Durch eine Erweiterung des Toolkits hatten die PartizipantInnen die Gelegenheit, diese systematisch zu durchdenken und schließlich darüber zu diskutieren, ob die ursprüngliche Idee so beibehalten werden sollte oder anhand der neuen Erkenntnisse über ethische, rechtliche und soziale Implikationen eigentlich angepasst werden müsste.

In einer der Gruppen führte dies zur Ablehnung des vorher selbst entworfenen technischen Objekts, wobei einzelne Aspekte der Wunschwelt gerne beibehalten werden sollten, allerdings anders hätten erreicht werden müssen. In der zweiten Workshop-Gruppe wurden darüber hinaus besonders Fragen nach Low-tech und sozialen Lösungen für die identifizierten Probleme diskutiert, um einen technological fix zu umgehen.

Am zweiten Konferenztag widmete sich der Workshop der Wissenschaftskommunikation und ging dabei der Frage nach, wie Ergebnisse von Prozessen der Wissenschaft kommuniziert werden können. Ein weiteres Add-On des Spiels führte durch die Frage, wie Ergebnisse partizipativer Forschung sinnvoll und gewinnbringend – und für wen eigentlich – wo und wem kommuniziert werden könnten.

Für das Projekt ESTER (Ethische und soziale Aspekte Integrierter Forschung) des Cluster Integrierte Forschung liegt ein besonderes Erkenntnisinteresse dabei einmal auf der Integration ethischer, sozialen, rechtlicher und weiterer Aspekte in Technikentwicklung, aber darüber hinaus im Sinn Integrierter Forschung auch auf dem Modus, in dem Integration so stattfinden kann, dass dabei über reine Begleitforschung hinaus von Beginn an integrativ gearbeitet werden kann. Wissenschaftstheorie und Wissenschaftspraxisforschung kommen hier zusammen in der Frage, wie  Wissenschaftspraxis und Wissenschaftskommunikation gestaltet werden können, um Integrierte Forschung zu ermöglichen, verschiedene Agierende zu bemächtigen und gleichzeitig Verantwortungsbereiche sichtbar zu machen.

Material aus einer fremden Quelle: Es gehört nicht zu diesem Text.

(* ===== verification/Domain.v ===== *)
(** * Core entities (internal/domain/event.go, snapshot_recon.go)

    Events, current states and snapshots, and the pure replay [Reconstruct].
    A Go [map[string]any] that may be nil is an [option] of a map; a [time.Time]
    is its distance in nanoseconds from the zero time, so [IsZero] is [= 0]; the
    typed string enums are strings. *)

From stdpp Require Import base list strings.
From Stdlib Require Import ZArith Lia.
From S2P Require Import Prelude GoMap Json Paths Diff DiffSound.

Abbreviation time := Z.
Abbreviation state := (list (string * json)).

(** ** Errors

    The sentinels and typed errors the layers match on ([errors.Is], [errors.As]);
    a wrapped message is not part of the value.  [ErrInternal] stands for any error
    of a driver or an encoder that no caller distinguishes. *)
Inductive err :=
| ErrNotFound
| ErrVersionConflict
| ErrDuplicateEvent
| ErrTicketNotFound
| ErrRuleNameConflict
| ErrAutoCreateDisabled
| ErrInvalidDiff
| ErrNoTenant                       (* tenant.ErrNoKey: no principal on the context *)
| ErrQueueUnavailable
| ErrClosed
| ErrUnknownKind (kind : string)
| ErrConfig (field : string)        (* *domain.ConfigError *)
| ErrFailClosed (plugin : string)   (* *plugin.FailClosedError *)
| ErrBackpressure (retryAfter : Z)  (* *service.BackpressureError *)
| ErrPoison (kind : string)         (* worker.poison *)
| ErrInternal (what : string).

#[export] Instance err_eq_dec : EqDecision err.
Proof. solve_decision. Defined.

(** ** Entity-level operations *)
Definition OpCreate : string := "create".
Definition OpUpdate : string := "update".
Definition OpDelete : string := "delete".

Record FlowRef := mkFlowRef {
  fr_ActivityID : string; fr_Collection : string; fr_EntityID : string;
  fr_Version : Z; fr_EventID : string }.

Record Flow := mkFlow { fl_ID : string; fl_CausedBy : list FlowRef; fl_Step : string }.

Record Integrity := mkIntegrity { it_Hash : string; it_PrevHash : string }.

Record Event := mkEvent {
  ev_EntityID : string;
  ev_Version : Z;
  ev_Op : string;
  ev_Author : string;
  ev_Source : string;
  ev_TSSource : time;
  ev_TSReceived : time;
  ev_TSStored : time;
  ev_EventID : string;
  ev_RequestID : string;
  ev_Changes : list Change;
  ev_Meta : option state;
  ev_Flow : option Flow;
  ev_Integrity : option Integrity }.

Record CurrentState := mkCurrentState {
  cs_EntityID : string; cs_Version : Z; cs_TS : time; cs_Deleted : bool; cs_State : option state }.

Record Snapshot := mkSnapshot {
  sn_EntityID : string; sn_Version : Z; sn_TS : time; sn_Deleted : bool; sn_State : option state }.

(** ** Snapshots and replay *)

Definition ShouldSnapshot (version interval : Z) : bool :=
  if ((interval <=? 0) || (version <=? 0))%Z then false
  else (Z.rem version interval =? 0)%Z.

Definition emptyIfNil (s : option state) : state := default [] s.

(** [m, _ := applied.(map[string]any)], nil replaced by an empty map. *)
Definition asMap (j : json) : state := match j with JObj m => m | _ => [] end.

(** The loop of [Reconstruct]: [work] is what the next diff applies against,
    [report] what is returned for the version reached. *)
Fixpoint replay (work report : state) (deleted : bool) (events : list Event) : res diffErr (state * bool) :=
  match events with
  | [] => Ok (report, deleted)
  | ev :: events' =>
      if str_eqb (ev_Op ev) OpDelete then replay [] work true events'
      else
        match Apply (JObj work) (ev_Changes ev) with
        | Err e => Err e
        | Ok applied => let m := asMap applied in replay m m false events'
        end
  end.

Definition Reconstruct (base : option state) (baseDeleted : bool) (events : list Event) : res diffErr (state * bool) :=
  let work := if baseDeleted then [] else emptyIfNil base in
  replay work (emptyIfNil base) baseDeleted events.

(** ** Lemmas *)

(** Between two events, [work] is determined by what is reported. *)
Definition workOf (report : state) (deleted : bool) : state := if deleted then [] else report.

Lemma replay_app (work report : state) (deleted : bool) (e1 e2 : list Event) :
  work = workOf report deleted ->
  replay work report deleted (e1 ++ e2) =
  match replay work report deleted e1 with
  | Ok (r, d) => replay (workOf r d) r d e2
  | Err e => Err e
  end.
Proof.
  revert work report deleted. induction e1 as [|ev e1 IH]; intros work report deleted Hw; cbn; [by subst|].
  destruct (str_eqb (ev_Op ev) OpDelete); [by rewrite IH|].
  destruct (Apply (JObj work) (ev_Changes ev)); [by rewrite IH|done].
Qed.

(** Replaying from a state reached equals continuing the replay. *)
Lemma reconstruct_resume (base : option state) (bd : bool) (e1 e2 : list Event) (r : state) (d : bool) :
  Reconstruct base bd e1 = Ok (r, d) ->
  Reconstruct base bd (e1 ++ e2) = Reconstruct (Some r) d e2.
Proof.
  unfold Reconstruct. intros H. rewrite replay_app by done. rewrite H. by destruct d.
Qed.

(** ** Properties *)

(** Snapshot-anchored replay.  If a snapshot holds exactly what a genesis replay of
    the events up to its version reports (value and deleted flag), then replaying only
    the tail from the snapshot gives the same result, errors included, as replaying the
    whole history from genesis. *)
Theorem snapshot_replay_equiv (snap : Snapshot) (before tail : list Event) (r : state) :
  Reconstruct None false before = Ok (r, sn_Deleted snap) -> sn_State snap = Some r ->
  Reconstruct (sn_State snap) (sn_Deleted snap) tail = Reconstruct None false (before ++ tail).
Proof. intros H ->. by rewrite (reconstruct_resume _ _ _ _ _ _ H). Qed.

(** Deletion and reincarnation.  A history that ends in a delete reports the last
    value before it with the deleted flag set, and whatever follows the delete is
    replayed against the empty object: the result of a non-empty run of later events
    does not depend on what was deleted. *)
Theorem reconstruct_delete_resets (base : option state) (bd : bool) (before : list Event) (del ev : Event) (after : list Event) (r : state) (d : bool) :
  ev_Op del = OpDelete ->
  Reconstruct base bd before = Ok (r, d) ->
  Reconstruct base bd (before ++ [del]) = Ok (workOf r d, true) /\
  (ev_Op ev <> OpDelete ->
   Reconstruct base bd (before ++ del :: ev :: after) = Reconstruct None false (ev :: after)).
Proof.
  intros Hop H. split.
  - rewrite (reconstruct_resume _ _ _ _ _ _ H). unfold Reconstruct. cbn. rewrite Hop, str_eqb_refl.
    by destruct d.
  - intros Hev%str_eqb_neq. rewrite (reconstruct_resume _ _ _ _ _ _ H). unfold Reconstruct. cbn.
    rewrite Hop, str_eqb_refl, Hev. done.
Qed.

(** Snapshot cadence.  With a positive interval, [ShouldSnapshot] holds exactly at
    the positive multiples of the interval, so any run of [interval] consecutive
    versions contains one snapshot point. *)
Theorem should_snapshot_spec (version interval : Z) :
  (0 < interval)%Z -> (0 < version)%Z ->
  (ShouldSnapshot version interval = true <-> exists q, version = (q * interval)%Z) /\
  exists v, (version <= v < version + interval)%Z /\ ShouldSnapshot v interval = true.
Proof.
  intros Hi Hv. assert (forall v, (0 < v)%Z -> ShouldSnapshot v interval = true <-> exists q, v = (q * interval)%Z) as Hs.
  { intros v Hv'. unfold ShouldSnapshot.
    assert ((interval <=? 0) || (v <=? 0) = false)%Z as -> by (apply orb_false_iff; lia).
    rewrite Z.eqb_eq, Z.rem_mod_nonneg by lia. split.
    - intros H. exists (v / interval)%Z. rewrite Z.mul_comm. apply Z_div_exact_full_2; lia.
    - intros [q ->]. apply Z_mod_mult. }
  split; [by apply Hs|].
  exists (interval * ((version + interval - 1) / interval))%Z.
  pose proof (Z.mul_div_le (version + interval - 1) interval Hi).
  pose proof (Z.mul_succ_div_gt (version + interval - 1) interval Hi). split; [lia|].
  apply Hs; [lia|]. exists ((version + interval - 1) / interval)%Z. lia.
Qed.

(** ** Witnesses *)

Definition ex_event (v : Z) (op : string) (chs : list Change) : Event :=
  mkEvent "deal-1" v op "u1" "crm" 5 6 7 "" "" chs None None None.

Definition ex_hist : list Event :=
  [ex_event 1 OpCreate [mkChange "a" OpAdd JNull (JInt 1)];
   ex_event 2 OpUpdate [mkChange "a" OpChange (JInt 1) (JInt 2)]].

Definition ex_tail : list Event :=
  [ex_event 3 OpDelete []; ex_event 4 OpCreate [mkChange "b" OpAdd JNull (JInt 5)]].

Definition ex_snap : Snapshot := mkSnapshot "deal-1" 2 6 false (Some [("a", JInt 2)]).

Lemma snapshot_replay_equiv_witness :
  Reconstruct (sn_State ex_snap) (sn_Deleted ex_snap) ex_tail = Reconstruct None false (ex_hist ++ ex_tail).
Proof. apply (snapshot_replay_equiv ex_snap ex_hist ex_tail [("a", JInt 2)]); vm_compute; reflexivity. Defined.

Lemma reconstruct_delete_resets_witness :
  Reconstruct None false (ex_hist ++ [ex_event 3 OpDelete []]) = Ok ([("a", JInt 2)], true).
Proof.
  apply (reconstruct_delete_resets None false ex_hist (ex_event 3 OpDelete [])
           (ex_event 4 OpCreate []) [] [("a", JInt 2)] false); vm_compute; reflexivity.
Defined.

Lemma should_snapshot_spec_witness :
  (ShouldSnapshot 200 100 = true <-> exists q, 200%Z = (q * 100)%Z) /\
  exists v, (200 <= v < 200 + 100)%Z /\ ShouldSnapshot v 100 = true.
Proof. apply (should_snapshot_spec 200 100); lia. Defined.
(** ** Tenants, principals and API keys (internal/tenant)

    Key resolution by SHA-256 hash, scopes, collection masks and the database name
    that isolates a tenant.  A request context is the optional principal it carries
    ([NewContext]/[FromContext]). *)

Definition ScopeWrite : string := "write".
Definition ScopeRead : string := "read".
Definition ScopeAdmin : string := "admin".
Definition dbPrefix : string := "hm_t_".
Definition hashPrefix : string := "sha256:".

Record Database := mkDatabase { db_URI : string; db_Name : string }.
Record Tenant := mkTenant { t_ID : string; t_Database : Database }.
Record APIKey := mkAPIKey { k_Scopes : list string; k_Collections : list string }.
Record Principal := mkPrincipal { p_Tenant : Tenant; p_Key : APIKey }.

(** [context.Context] as far as this program reads it. *)
Abbreviation ctx := (option Principal).
Definition NewContext (c : ctx) (p : Principal) : ctx := Some p.
Definition FromContext (c : ctx) : option Principal := c.

Definition DatabaseName (t : Tenant) : string :=
  if str_eqb (db_Name (t_Database t)) "" then dbPrefix +:+ t_ID t else db_Name (t_Database t).

Definition HasScope (p : Principal) (s : string) : bool := existsb (str_eqb s) (k_Scopes (p_Key p)).

(** [strings.TrimSuffix(pat, ".*")] when the suffix is present. *)
Fixpoint cutDotStar (pat : string) : option string :=
  match pat with
  | EmptyString => None
  | String c rest =>
      if str_eqb pat ".*" then Some EmptyString
      else match cutDotStar rest with Some p => Some (String c p) | None => None end
  end.
(* ===== verification/Names.v ===== *)
(** * Physical names and tenant databases (internal/storage/mongo/names.go, connmgr.go)

    The check on logical collection names, their mapping to physical collections and
    back, and the choice of a tenant's database. *)

From stdpp Require Import base list strings.
From Stdlib Require Import ZArith Lia Ascii.
From S2P Require Import Prelude GoMap Json Paths Diff DiffSound Domain Tenant.

(** ** Names *)

Definition prefixEvents : string := "ev_".
Definition prefixCurrent : string := "cur_".
Definition prefixSnap : string := "sn_".
Definition CollectionsConfig : string := "_collections".
Definition RulesCollection : string := "_rules".
Definition DLQCollection : string := "_dlq".
Definition FlowActivitiesColl : string := "ev__flow".
Definition SystemEvents : string := "ev__system".

(** A byte of [[a-z0-9]]. *)
Definition name_byte (c : ascii) : bool :=
  let n := N_of_ascii c in is_digit c || ((97 <=? n)%N && (n <=? 122)%N).

Definition name_segment (s : string) : bool := negb (str_eqb s "") && all_bytes name_byte s.

(** The regular expression [^[a-z0-9]+(?:\.[a-z0-9]+)*$]: dot-separated non-empty
    segments of [[a-z0-9]]. *)
Definition logicalName (s : string) : bool := forallb name_segment (split_on "." s).

Definition validateLogical (name : string) : res err unit :=
  if str_eqb name "" then Err (ErrInternal "empty collection name")
  else if negb (logicalName name) then Err (ErrInternal "invalid collection name")
  else Ok tt.

Definition physicalName (prefix logical : string) : string := prefix +:+ replace_all "." "_" logical.

Definition eventsCollection (logical : string) : string := physicalName prefixEvents logical.
Definition currentCollection (logical : string) : string := physicalName prefixCurrent logical.
Definition snapCollection (logical : string) : string := physicalName prefixSnap logical.

(** [strings.TrimPrefix]. *)
Definition trim_prefix (p s : string) : string := default s (drop_prefix p s).

Definition logicalFromEvents (physical : string) : string :=
  replace_all "_" "." (trim_prefix prefixEvents physical).

Definition isUserEventCollection (name : string) : bool :=
  has_prefix prefixEvents name && negb (has_prefix (prefixEvents +:+ "_") name).

(** ** The connection manager *)

(** [*mongo.Database]: the cluster it is on and its name. *)
Record database := mkDB { db_uri : string; db_name : string }.

#[export] Instance database_eq_dec : EqDecision database.
Proof. solve_decision. Defined.

Record ConnManager := mkConnManager { cm_defaultURI : string; cm_clients : list string }.

Section ConnManager.
(** [mongo.Connect]: does it accept the URI? *)
Variable Connect : string -> bool.

Definition client (m : ConnManager) (uri : string) : res err string * ConnManager :=
  if existsb (str_eqb uri) (cm_clients m) then (Ok uri, m)
  else if Connect uri then (Ok uri, mkConnManager (cm_defaultURI m) (uri :: cm_clients m))
  else (Err (ErrInternal "connect"), m).

Definition NewConnManager (defaultURI : string) : res err ConnManager :=
  match client (mkConnManager defaultURI []) defaultURI with
  | (Ok _, m) => Ok m
  | (Err e, _) => Err e
  end.

Definition DBFor (m : ConnManager) (c : ctx) : res err database * ConnManager :=
  match FromContext c with
  | None => (Err ErrNoTenant, m)
  | Some p =>
      let uri := db_URI (t_Database (p_Tenant p)) in
      let uri := if str_eqb uri "" then cm_defaultURI m else uri in
      match client m uri with
      | (Err e, m') => (Err e, m')
      | (Ok cl, m') => (Ok (mkDB cl (DatabaseName (p_Tenant p))), m')
      end
  end.

(** The cache of clients only remembers what [Connect] accepts. *)
Definition cm_ok (m : ConnManager) : Prop := Forall (fun u => Connect u = true) (cm_clients m).

(** What a context resolves to, whatever the cache holds. *)
Definition dbOf (defaultURI : string) (c : ctx) : res err database :=
  match FromContext c with
  | None => Err ErrNoTenant
  | Some p =>
      let uri := db_URI (t_Database (p_Tenant p)) in
      let uri := if str_eqb uri "" then defaultURI else uri in
      if Connect uri then Ok (mkDB uri (DatabaseName (p_Tenant p))) else Err (ErrInternal "connect")
  end.

Lemma client_spec (m : ConnManager) (uri : string) :
  cm_ok m ->
  fst (client m uri) = (if Connect uri then Ok uri else Err (ErrInternal "connect")) /\
  cm_ok (snd (client m uri)) /\ cm_defaultURI (snd (client m uri)) = cm_defaultURI m.
Proof.
  intros Hm. unfold client. destruct (existsb (str_eqb uri) (cm_clients m)) eqn:E; cbn.
  - apply existsb_exists in E as (u & Hin & ->%str_eqb_eq).
    rewrite (proj1 (List.Forall_forall _ _) Hm u Hin). done.
  - destruct (Connect uri) eqn:C; cbn; [|done]. split_and!; [done| |done]. by constructor.
Qed.

(** Resolution does not depend on which clients are cached, and keeps the cache sound:
    the repositories can be read with [dbOf]. *)
Lemma DBFor_spec (m : ConnManager) (c : ctx) :
  cm_ok m ->
  fst (DBFor m c) = dbOf (cm_defaultURI m) c /\ cm_ok (snd (DBFor m c)) /\
  cm_defaultURI (snd (DBFor m c)) = cm_defaultURI m.
Proof.
  intros Hm. unfold DBFor, dbOf. destruct (FromContext c) as [p|]; [|done]. cbn.
  destruct (client_spec m (if str_eqb (db_URI (t_Database (p_Tenant p))) "" then cm_defaultURI m
                           else db_URI (t_Database (p_Tenant p))) Hm) as (H1 & H2 & H3).
  destruct (client m _) as [[cl|e] m']; cbn in *.
  - destruct (Connect _); [|done]. injection H1 as ->. done.
  - destruct (Connect _); [done|]. injection H1 as ->. done.
Qed.

End ConnManager.

(** ** Lemmas *)

(** A valid name has only [[a-z0-9.]]. *)
Definition lname_byte (c : ascii) : bool := name_byte c || Ascii.eqb c ".".

Lemma split_bytes (f : ascii -> bool) (s : string) :
  forallb (all_bytes f) (split_on "." s) = true ->
  all_bytes (fun c => f c || Ascii.eqb c ".") s = true.
Proof.
  induction s as [|c s IH]; [done|]. cbn [split_on all_bytes].
  destruct (Ascii.eqb_spec "." c) as [<-|N]; cbn.
  - intros H. by rewrite orb_true_r, IH.
  - destruct (split_on "." s) as [|w ws] eqn:E; [by destruct (split_on_not_nil "." s)|].
    cbn. intros [[Hc Hw]%andb_true_iff Hws]%andb_true_iff. rewrite Hc. cbn. apply IH. cbn. by rewrite Hw, Hws.
Qed.

Lemma valid_bytes (name : string) :
  validateLogical name = Ok tt -> name <> "" /\ all_bytes lname_byte name = true.
Proof.
  unfold validateLogical. destruct (str_eqb name "") eqn:E; [done|].
  destruct (logicalName name) eqn:L; [|done]. intros _. split; [by apply str_eqb_neq|].
  apply split_bytes. unfold logicalName, name_segment in L.
  apply forallb_forall. intros w Hw. apply (proj1 (forallb_forall _ _) L) in Hw.
  by apply andb_true_iff in Hw as [_ ?].
Qed.

Lemma all_no_byte (f : ascii -> bool) (c : ascii) (s : string) :
  f c = false -> all_bytes f s = true -> has_byte c s = false.
Proof.
  intros Hc. induction s as [|d s IH]; [done|]. cbn. intros [Hd Hs]%andb_true_iff.
  destruct (Ascii.eqb_spec c d) as [->|]; [congruence|]. auto.
Qed.

Lemma replace_round (s : string) :
  has_byte "_" s = false -> replace_all "_" "." (replace_all "." "_" s) = s.
Proof.
  induction s as [|c s IH]; [done|]. cbn [has_byte replace_all]. destruct (Ascii.eqb_spec "_" c) as [|N]; [done|].
  intros H. destruct (Ascii.eqb_spec "." c) as [<-|N'].
  - change ("_" +:+ replace_all "." "_" s) with (String "_" (replace_all "." "_" s)).
    cbn [replace_all]. rewrite Ascii.eqb_refl. by rewrite IH.
  - cbn [replace_all]. destruct (Ascii.eqb_spec "_" c) as [|_]; [done|]. by rewrite IH.
Qed.

(** The first byte of a flattened valid name is not the separator. *)
Lemma flat_head (name : string) :
  validateLogical name = Ok tt -> has_prefix "_" (replace_all "." "_" name) = false.
Proof.
  intros H. destruct (valid_bytes name H) as [Hne Hb]. unfold validateLogical in H.
  destruct name as [|c s]; [done|]. cbn in H. cbn [replace_all].
  destruct (Ascii.eqb_spec "." c) as [<-|N]; [done|].
  cbn [has_prefix]. destruct (Ascii.eqb_spec "_" c) as [<-|]; [done|done].
Qed.

Lemma valid_no_sep (name : string) : validateLogical name = Ok tt -> has_byte "_" name = false.
Proof. intros [_ Hn]%valid_bytes. by apply (all_no_byte lname_byte). Qed.

(** The events collection of a valid name is a user's, and gives the name back. *)
Lemma events_name (name : string) : validateLogical name = Ok tt ->
  has_prefix (prefixEvents +:+ "_") (eventsCollection name) = false /\
  isUserEventCollection (eventsCollection name) = true /\ logicalFromEvents (eventsCollection name) = name.
Proof.
  intros Hn. assert (has_prefix (prefixEvents +:+ "_") (eventsCollection name) = false) as Hp.
  { pose proof (flat_head name Hn) as Hf. cbn. cbn in Hf. exact Hf. }
  split_and!; [done| |].
  - unfold isUserEventCollection. rewrite Hp. unfold eventsCollection, physicalName. cbn [negb]. rewrite andb_true_r. apply has_prefix_app. by eexists.
  - unfold logicalFromEvents, eventsCollection, physicalName, trim_prefix. rewrite drop_prefix_app. cbn. by apply replace_round, valid_no_sep.
Qed.

(** ** Properties *)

Futurehomestories widmet sich im Cluster insbesondere der Frage, wie die Menschen, auf die Technikentwicklungsprojekte als spätere potentielle NutzerInnen abzielen, möglichst früh an solchen Prozessen partizipieren können. Vor dem Hintergrund, dass sie mit ihren persönlichen Erfahrungen und Wünschen sowie ihrem lebensweltlichen Wissen von großem Wert für Technikentwicklungsprojekte sind, verfolgt futurehomestories einen zweigeteilten Ansatz. Zum einen werden partizipative und co-kreative Tools so adaptiert und angepasst, dass sie kontextunabhängig anwendbar für die Imagination und Entwicklung von zukünftigen Technologien sind. Zum anderen schafft futurehomestories in der methodischen Umsetzung der Tools ein narratives Angebot, das Menschen – auch ohne spezifisches Vorwissen – ermächtigt ihr Alltagsexpertenwissen in Fragen um Zukunftstechnologien einzubringen und gehört zu werden.